> Information:

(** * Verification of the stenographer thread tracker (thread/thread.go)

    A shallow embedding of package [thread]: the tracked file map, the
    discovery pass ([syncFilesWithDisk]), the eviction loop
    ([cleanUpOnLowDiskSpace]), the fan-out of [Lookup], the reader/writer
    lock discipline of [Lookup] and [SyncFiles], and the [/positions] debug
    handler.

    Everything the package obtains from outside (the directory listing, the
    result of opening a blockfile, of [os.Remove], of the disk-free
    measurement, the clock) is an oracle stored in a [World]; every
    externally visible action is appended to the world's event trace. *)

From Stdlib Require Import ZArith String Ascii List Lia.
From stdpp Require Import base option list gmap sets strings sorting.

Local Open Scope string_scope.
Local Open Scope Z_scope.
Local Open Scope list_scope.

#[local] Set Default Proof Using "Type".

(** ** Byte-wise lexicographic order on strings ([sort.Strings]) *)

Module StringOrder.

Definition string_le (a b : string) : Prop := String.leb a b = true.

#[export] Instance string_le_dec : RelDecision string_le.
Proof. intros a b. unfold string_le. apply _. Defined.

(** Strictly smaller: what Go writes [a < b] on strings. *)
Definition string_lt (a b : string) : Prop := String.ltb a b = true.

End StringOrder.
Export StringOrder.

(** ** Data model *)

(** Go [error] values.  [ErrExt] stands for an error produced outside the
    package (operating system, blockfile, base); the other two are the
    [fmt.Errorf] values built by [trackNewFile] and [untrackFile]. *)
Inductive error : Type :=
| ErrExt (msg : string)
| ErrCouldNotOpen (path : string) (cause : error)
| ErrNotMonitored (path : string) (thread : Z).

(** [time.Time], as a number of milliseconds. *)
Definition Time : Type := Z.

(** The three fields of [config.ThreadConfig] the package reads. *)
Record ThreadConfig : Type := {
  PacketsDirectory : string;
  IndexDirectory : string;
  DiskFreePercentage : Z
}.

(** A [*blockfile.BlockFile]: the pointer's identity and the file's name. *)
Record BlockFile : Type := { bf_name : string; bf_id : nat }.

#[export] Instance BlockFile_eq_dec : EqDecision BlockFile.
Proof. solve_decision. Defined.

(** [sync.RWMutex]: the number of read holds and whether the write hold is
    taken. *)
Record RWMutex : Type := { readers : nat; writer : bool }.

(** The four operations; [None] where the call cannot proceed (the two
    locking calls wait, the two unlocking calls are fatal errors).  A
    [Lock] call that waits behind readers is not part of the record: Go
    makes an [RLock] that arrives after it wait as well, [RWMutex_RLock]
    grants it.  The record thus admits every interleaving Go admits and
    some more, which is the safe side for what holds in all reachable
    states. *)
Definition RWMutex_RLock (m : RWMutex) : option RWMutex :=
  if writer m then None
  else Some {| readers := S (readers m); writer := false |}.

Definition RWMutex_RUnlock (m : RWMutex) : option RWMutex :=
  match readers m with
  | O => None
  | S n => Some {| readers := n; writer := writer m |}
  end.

> Assignment: Lines containing the word "true" must all be returned from the material above.

> Task response:
Definition string_le (a b : string) : Prop := String.leb a b = true.
Definition string_lt (a b : string) : Prop := String.ltb a b = true.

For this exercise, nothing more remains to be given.